(** *** Event handling reads the mode and the store only

    A handler is local when its effect on a game is its effect on the
    game with a fresh trace, [running] and [dt] carried over unchanged. *)

Lemma success_feedback_local obj gs r d s cs :
  success_feedback obj (mkGame gs r d s cs) =
  mkGame (game_state (success_feedback obj (mkGame gs true (of_int 0) s [])))
         r d
         (store (success_feedback obj (mkGame gs true (of_int 0) s [])))
         (cs ++ calls (success_feedback obj (mkGame gs true (of_int 0) s []))).
Proof.
  unfold success_feedback.
  repeat case_if; cbn; rewrite ?app_nil_r; reflexivity.
Qed.

Lemma failure_feedback_local obj gs r d s cs :
  failure_feedback obj (mkGame gs r d s cs) =
  mkGame (game_state (failure_feedback obj (mkGame gs true (of_int 0) s [])))
         r d
         (store (failure_feedback obj (mkGame gs true (of_int 0) s [])))
         (cs ++ calls (failure_feedback obj (mkGame gs true (of_int 0) s []))).
Proof.
  unfold failure_feedback.
  repeat case_if; cbn; rewrite ?app_nil_r; reflexivity.
Qed.

Lemma key_e_local gs r d s cs :
  key_e (mkGame gs r d s cs) =
  mkGame (game_state (key_e (mkGame gs true (of_int 0) s [])))
         r d
         (store (key_e (mkGame gs true (of_int 0) s [])))
         (cs ++ calls (key_e (mkGame gs true (of_int 0) s []))).
Proof.
  unfold key_e. rewrite !call_ret_eq. cbv beta iota zeta.
  cbn [game_state running dt store calls app].
  destruct (nearby_objects _) as [|obj l].
  - unfold ui_add_feedback_message, call. cbn.
    rewrite <- app_assoc. reflexivity.
  - destruct (fst (interact _)).
    + rewrite (success_feedback_local obj gs true (of_int 0)
                                      (snd (interact s)) [CInteract]).
      rewrite success_feedback_local.
      cbn [game_state store calls]. rewrite <- app_assoc. reflexivity.
    + rewrite (failure_feedback_local obj gs true (of_int 0)
                                      (snd (interact s)) [CInteract]).
      rewrite failure_feedback_local.
      cbn [game_state store calls]. rewrite <- app_assoc. reflexivity.
Qed.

--

> _Instructions for the task_: Within the data above, pick out all lines holding the word "unfold".

> _Written solution_:
  unfold success_feedback.
  unfold failure_feedback.
  unfold key_e. rewrite !call_ret_eq. cbv beta iota zeta.
  - unfold ui_add_feedback_message, call. cbn.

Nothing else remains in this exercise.